Exercise data>
(** [os.Stat] gave [stat] (the modification time) and [os.ReadFile] gave
    [read]; [None] is their error. *)
Definition file_refresh (stat : option Time) (read : option string) (now : Time)
    (f : fileKeySource) (s : keyStore) : bool * fileKeySource * keyStore :=
  match stat with
  | None => (false, f, s)
  | Some mt =>
      if bool_decide ((current s now).1 <> None) && (mt =? f.(modTime)) then (true, f, confirm now s)
      else match raw ← read; parseKeySet raw with
           | None => (false, f, s)
           | Some keys => (true, mkFileSource f.(path) mt, replace keys now s)
           end
  end.

(** The cache file: its content and modification time. *)
Record cacheFile := mkCacheFile { content : string; mtime : Time }.

Record urlKeySource := mkUrlSource { etag : string; cache : option (option cacheFile) }.

(** [start]: [cache] is [None] when none is configured, and [Some None] when
    the file can't be read. *)
Definition url_start (now : Time) (u : urlKeySource) (s : keyStore) : keyStore :=
  match u.(cache) with
  | Some (Some c) =>
      match parseKeySet c.(content) with
      | None => s
      | Some keys => replace keys (if now <? c.(mtime) then now else c.(mtime)) s
      end
  | _ => s
  end.

(** What the server answered a conditional GET: no answer, 304, 200 with its
    body and ETag, or another status. *)
Inductive response := NoResponse | NotModified | OK (body : option string) (tag : string) | OtherStatus.

Definition maxKeySetBytes : Z := 32 * 2 ^ 20.

(** [saveCache] and [touchCache]; [saved] says whether the write succeeded, at
    [now]. *)
Definition saveCache (raw : string) (now : Time) (saved : bool) (u : urlKeySource) : urlKeySource :=
  match u.(cache) with
  | None => u
  | Some _ => if saved then mkUrlSource u.(etag) (Some (Some (mkCacheFile raw now))) else u
  end.

Definition touchCache (now : Time) (touched : bool) (u : urlKeySource) : urlKeySource :=
  match u.(cache) with
  | Some (Some c) => if touched then mkUrlSource u.(etag) (Some (Some (mkCacheFile c.(content) now))) else u
  | _ => u
  end.

Definition url_refresh (resp : response) (saved : bool) (now : Time) (u : urlKeySource) (s : keyStore) :
    bool * urlKeySource * keyStore :=
  match resp with
  | NotModified => (true, touchCache now saved u, confirm now s)
  | OK (Some raw) tag =>
      if maxKeySetBytes <? Z.of_nat (String.length raw) then (false, u, s)
      else match parseKeySet raw with
           | None => (false, u, s)
           | Some keys => (true, saveCache raw now saved (mkUrlSource tag u.(cache)), replace keys now s)
           end
  | _ => (false, u, s)
  end.

(** *** Deciding: verifier.go *)

Definition publishesBroadcast (g : Grant) : bool := bool_decide (g.(Publish) <> []).

Definition credentialOf (rawQuery : string) : result auth_error string :=
  query ← of_option (Refused StatusUnauthorized) (ParseQuery rawQuery);
  guard_err (Has "jwt" query) NoCredential;;
  Ok (Get "jwt" query).
(** C6: The handlers of a session refine the root discipline: every run of the
    session is, for its roots, a run of [hold_step]; and each handler holding a
    granted ticket owns a registration of its own, for its ticket's root and
    role. *)
Theorem session_refines_holds pending s :
  rtc sstep (session_start pending) s ->
  rtc hold_step (hold_start sess.(grant).(Root)) s.(roots) /\
  (forall i tg w hold, s.(handlers) !! i = Some (TicketH tg w PHold true hold) ->
     exists h, w = Some h /\ s.(roots).(held) !! h.(ptr) = Some h /\ for_grant tg h) /\
  forall i j tg tg' w w' hold hold', s.(handlers) !! i = Some (TicketH tg (Some w) PHold true hold) ->
    s.(handlers) !! j = Some (TicketH tg' (Some w') PHold true hold') -> w.(ptr) = w'.(ptr) -> i = j.
Proof.
  intros []%link_reach. split_and!; [done|..].
  - intros i tg w hold Hi. destruct (li_own0 _ _ Hi) as [_ Hr]. by apply Hr.
  - intros i j tg tg' w w' hold hold' Hi Hj Hp. apply (li_inj0 _ _ _ _ w.(ptr) Hi Hj); [done|]. cbn. by rewrite Hp.
Qed.
End Session.

(** ** The deadline of an anonymous session *)

Section Deadline.

(** The grants a session holds, its timers with their deadlines, the clock, the
    server's count of pending sessions, and since when the session has held no
    grant. *)
Record dstate := mkD {
  d_held : heldGrants;
  d_timers : gmap nat Time;
  d_now : Time;
  d_count : Z;
  d_idle : Time
}.
(* ===== verification/LeaseExample.v ===== *)
(** * A worked example of a lease

    The session of AuthExample.v, re-checked once by a verifier whose key set no
    longer lists its key: the witness of the theorem of Lease.v. *)
From S2P Require Import Prelude GoStrings TokenPath TokenGrant GoTime Base64 TokenClaims TokenKey Token.
From S2P Require Import TokenExample Usage GoURL AuthVerifier AuthExample Lease.

#[local] Open Scope Z_scope.
#[local] Existing Instances literal_moqt toy_crypto toy_json.

Definition ex_lease : lease := mkLease revalidateEvery 0 false "".
Definition ex_rotated : Verifier := mkVerifier (mkStore (Some (delete acme_public.(ID) acme_keys)) signed_at) None.
Definition ex_lsys : lsys := mkLsys ex_lease (Armed (signed_at + revalidateEvery)) signed_at [] false.
Definition ex_refusal : reply := Err (Refused StatusUnauthorized).
Definition ex_ended : lsys :=
  mkLsys (mkLease revalidateEvery 0 true endRefused) Off (signed_at + revalidateEvery) [ex_refusal] true.

Lemma ex_reply : (verifier_authorize oor acme_recheck (signed_at + revalidateEvery) ex_rotated).1 = ex_refusal.
Proof. vm_compute. reflexivity. Qed.

Lemma zero_rnd : rnd_ok (fun _ => 0).
Proof. intros n Hn. lia. Qed.

Lemma ex_lease_run : rtc (lstep (verifier_authorize oor)) ex_lsys ex_ended.
Proof.
  eapply rtc_l; [apply (l_tick _ ex_lsys revalidateEvery); done|].
  eapply rtc_l; [apply (l_fire _ _ (signed_at + revalidateEvery)); [reflexivity|cbn; lia]|]. cbn.
  eapply rtc_l; [|apply rtc_refl].
  pose proof (l_reply (verifier_authorize oor)
    (mkLsys ex_lease Checking (signed_at + revalidateEvery) [] false) acme_recheck ex_rotated (fun _ => 0)
    endRefused (mkLease revalidateEvery 0 true endRefused) None eq_refl eq_refl zero_rnd) as Hs.
  cbn [clock ls decided closing stopped ex_lease] in Hs. rewrite ex_reply in Hs. by apply Hs.
Qed.

Lemma lease_exact_witness :
  (true = true <-> exists r, r ∈ [ex_refusal] /\ refused_reply r = true) /\ endRefused = endRefused.
Proof.
  destruct (lease_exact (verifier_authorize oor) revalidateEvery
    (fun req now v g _ => verifier_cadence oor req now v g) eq_refl ex_lease revalidateEvery signed_at ex_ended eq_refl ex_lease_run)
    as (Hc & He & _).
  split; [exact Hc|exact He].
Defined.
(** Round trip: a value the format can carry, nested no deeper than the
    decoder allows, is read back from its encoding as the same value (an integer
    as the number it was converted to, a date to the millisecond), leaving what
    follows in the stream unread. *)
Theorem Decode_Marshal v b rest :
  wf v -> (need v <= S maxDecodeDepth)%nat -> Marshal v = Ok b ->
  Decode int64_oor (b ++ rest) = Ok (norm v, rest).
Proof. intros Hwf Hn He. exact (decodeValue_app v _ Hwf Hn b rest He). Qed.
End RoundTrip.

(** ** A command's values *)

Definition ascii_bytes (s : String.string) : bytes := Z.of_nat ∘ Ascii.nat_of_ascii <$> String.list_ascii_of_string s.

(** An object as the server answers a connect with, and a stream number. *)
Definition ex_props : value :=
  VObject [(ascii_bytes "capabilities", VInt 31); (ascii_bytes "fmsVer", VString (ascii_bytes "FMS/3,0,1,123"));
           (ascii_bytes "list", VStrictArray [VBool true; VNull; VDate 1700000000123456789])].

Lemma ex_props_wf : wf ex_props.
Proof.
  cbn. split_and!; try done.
  - repeat constructor.
  - repeat constructor; discriminate.
  - apply (float_of_nonneg_ok 31). lia.
Qed.

Definition ex_props_bytes : bytes :=
  match Marshal ex_props with Ok b => b | Err _ => [] end.

Lemma Decode_Marshal_witness :
  Decode (fun _ => 0) (ex_props_bytes ++ [5]) = Ok (norm ex_props, [5]).
Proof.
  apply (Decode_Marshal (fun _ => 0) ex_props ex_props_bytes [5]); [apply ex_props_wf|apply Nat.leb_le; vm_compute; reflexivity|].
  vm_compute. reflexivity.
Defined.

(** The condition on keys is needed: an empty key encodes as the end of the
    object would, and is not read back. *)
Lemma empty_key_unreadable :
  Marshal (VObject [([], VNull)]) = Ok [3; 0; 0; 5; 0; 0; 9] /\
  Unmarshal (fun _ => 0) [3; 0; 0; 5; 0; 0; 9] = Err BadTerminator.
Proof. split; vm_compute; reflexivity. Qed.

Exercise requirements> Out of the entries above, write out only the lines between the line holding "cbn. split_and!; try done." and the line holding "(** The condition", inclusive, each exactly as given.

Response>
  cbn. split_and!; try done.
  - repeat constructor.
  - repeat constructor; discriminate.
  - apply (float_of_nonneg_ok 31). lia.
Qed.

Definition ex_props_bytes : bytes :=
  match Marshal ex_props with Ok b => b | Err _ => [] end.

Lemma Decode_Marshal_witness :
  Decode (fun _ => 0) (ex_props_bytes ++ [5]) = Ok (norm ex_props, [5]).
Proof.
  apply (Decode_Marshal (fun _ => 0) ex_props ex_props_bytes [5]); [apply ex_props_wf|apply Nat.leb_le; vm_compute; reflexivity|].
  vm_compute. reflexivity.
Defined.

(** The condition on keys is needed: an empty key encodes as the end of the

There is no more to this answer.